— EXERCISE OBJECTIVE —
Copy each line containing "split" from the listing below.

— GIVEN RECORDS —

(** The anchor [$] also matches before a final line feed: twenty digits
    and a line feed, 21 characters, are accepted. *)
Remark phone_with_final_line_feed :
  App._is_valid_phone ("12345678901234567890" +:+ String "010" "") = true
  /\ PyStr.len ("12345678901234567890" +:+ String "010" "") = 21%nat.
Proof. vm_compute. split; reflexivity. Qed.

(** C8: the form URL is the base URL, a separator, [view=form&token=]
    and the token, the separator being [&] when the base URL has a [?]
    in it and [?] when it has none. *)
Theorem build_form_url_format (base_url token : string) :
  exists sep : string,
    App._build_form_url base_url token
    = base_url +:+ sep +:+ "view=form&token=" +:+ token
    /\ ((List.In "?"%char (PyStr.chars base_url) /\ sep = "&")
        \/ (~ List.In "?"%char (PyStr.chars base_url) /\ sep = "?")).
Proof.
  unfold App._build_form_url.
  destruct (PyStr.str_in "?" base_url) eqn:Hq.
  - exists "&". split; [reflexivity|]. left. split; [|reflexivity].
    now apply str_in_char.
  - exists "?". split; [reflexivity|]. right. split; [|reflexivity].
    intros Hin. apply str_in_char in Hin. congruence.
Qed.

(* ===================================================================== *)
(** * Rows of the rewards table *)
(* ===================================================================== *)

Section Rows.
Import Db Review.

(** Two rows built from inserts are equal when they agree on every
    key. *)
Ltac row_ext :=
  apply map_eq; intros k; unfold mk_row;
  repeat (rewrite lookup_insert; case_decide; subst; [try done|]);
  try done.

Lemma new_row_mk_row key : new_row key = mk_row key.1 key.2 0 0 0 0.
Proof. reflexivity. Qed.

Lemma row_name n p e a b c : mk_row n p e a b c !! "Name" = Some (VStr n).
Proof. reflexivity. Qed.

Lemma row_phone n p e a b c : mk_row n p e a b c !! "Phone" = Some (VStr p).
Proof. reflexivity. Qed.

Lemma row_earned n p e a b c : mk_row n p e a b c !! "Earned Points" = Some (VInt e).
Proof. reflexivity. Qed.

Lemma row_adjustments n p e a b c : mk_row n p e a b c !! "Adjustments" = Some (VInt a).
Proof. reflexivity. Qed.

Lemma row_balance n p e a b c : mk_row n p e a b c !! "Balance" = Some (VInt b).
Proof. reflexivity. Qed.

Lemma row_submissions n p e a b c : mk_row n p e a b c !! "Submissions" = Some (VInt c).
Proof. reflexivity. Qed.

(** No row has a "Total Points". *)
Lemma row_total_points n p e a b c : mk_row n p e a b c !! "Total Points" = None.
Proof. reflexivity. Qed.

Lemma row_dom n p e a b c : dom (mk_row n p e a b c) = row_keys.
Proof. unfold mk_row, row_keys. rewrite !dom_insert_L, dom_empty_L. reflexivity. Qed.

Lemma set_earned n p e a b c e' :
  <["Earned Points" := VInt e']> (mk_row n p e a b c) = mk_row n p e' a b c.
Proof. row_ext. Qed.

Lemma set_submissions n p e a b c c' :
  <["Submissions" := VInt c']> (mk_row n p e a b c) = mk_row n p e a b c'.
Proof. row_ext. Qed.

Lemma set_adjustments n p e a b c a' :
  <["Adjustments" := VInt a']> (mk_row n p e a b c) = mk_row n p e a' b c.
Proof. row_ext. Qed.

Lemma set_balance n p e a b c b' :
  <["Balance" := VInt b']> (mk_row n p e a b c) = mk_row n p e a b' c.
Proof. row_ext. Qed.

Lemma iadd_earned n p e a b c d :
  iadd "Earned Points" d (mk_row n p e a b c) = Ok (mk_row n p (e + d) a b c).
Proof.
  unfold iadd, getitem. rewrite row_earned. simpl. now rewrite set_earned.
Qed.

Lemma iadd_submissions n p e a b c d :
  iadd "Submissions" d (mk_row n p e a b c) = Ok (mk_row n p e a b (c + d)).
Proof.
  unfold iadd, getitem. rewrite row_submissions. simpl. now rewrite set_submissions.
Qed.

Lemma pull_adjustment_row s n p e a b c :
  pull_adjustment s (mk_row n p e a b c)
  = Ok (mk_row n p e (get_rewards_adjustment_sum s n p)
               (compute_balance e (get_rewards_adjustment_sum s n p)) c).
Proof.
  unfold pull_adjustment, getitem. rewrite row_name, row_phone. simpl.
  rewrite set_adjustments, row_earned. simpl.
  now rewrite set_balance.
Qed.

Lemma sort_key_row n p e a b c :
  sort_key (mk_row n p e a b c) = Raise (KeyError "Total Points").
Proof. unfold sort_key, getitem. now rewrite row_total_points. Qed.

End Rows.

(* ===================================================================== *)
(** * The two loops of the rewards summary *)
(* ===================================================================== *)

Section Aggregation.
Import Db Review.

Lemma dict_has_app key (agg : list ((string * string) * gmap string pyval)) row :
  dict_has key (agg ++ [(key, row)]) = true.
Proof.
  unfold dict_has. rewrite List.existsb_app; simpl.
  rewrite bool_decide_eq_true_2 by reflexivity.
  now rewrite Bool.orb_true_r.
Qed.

— WORKED SOLUTION —
Proof. vm_compute. split; reflexivity. Qed.
  - exists "&". split; [reflexivity|]. left. split; [|reflexivity].
  - exists "?". split; [reflexivity|]. right. split; [|reflexivity].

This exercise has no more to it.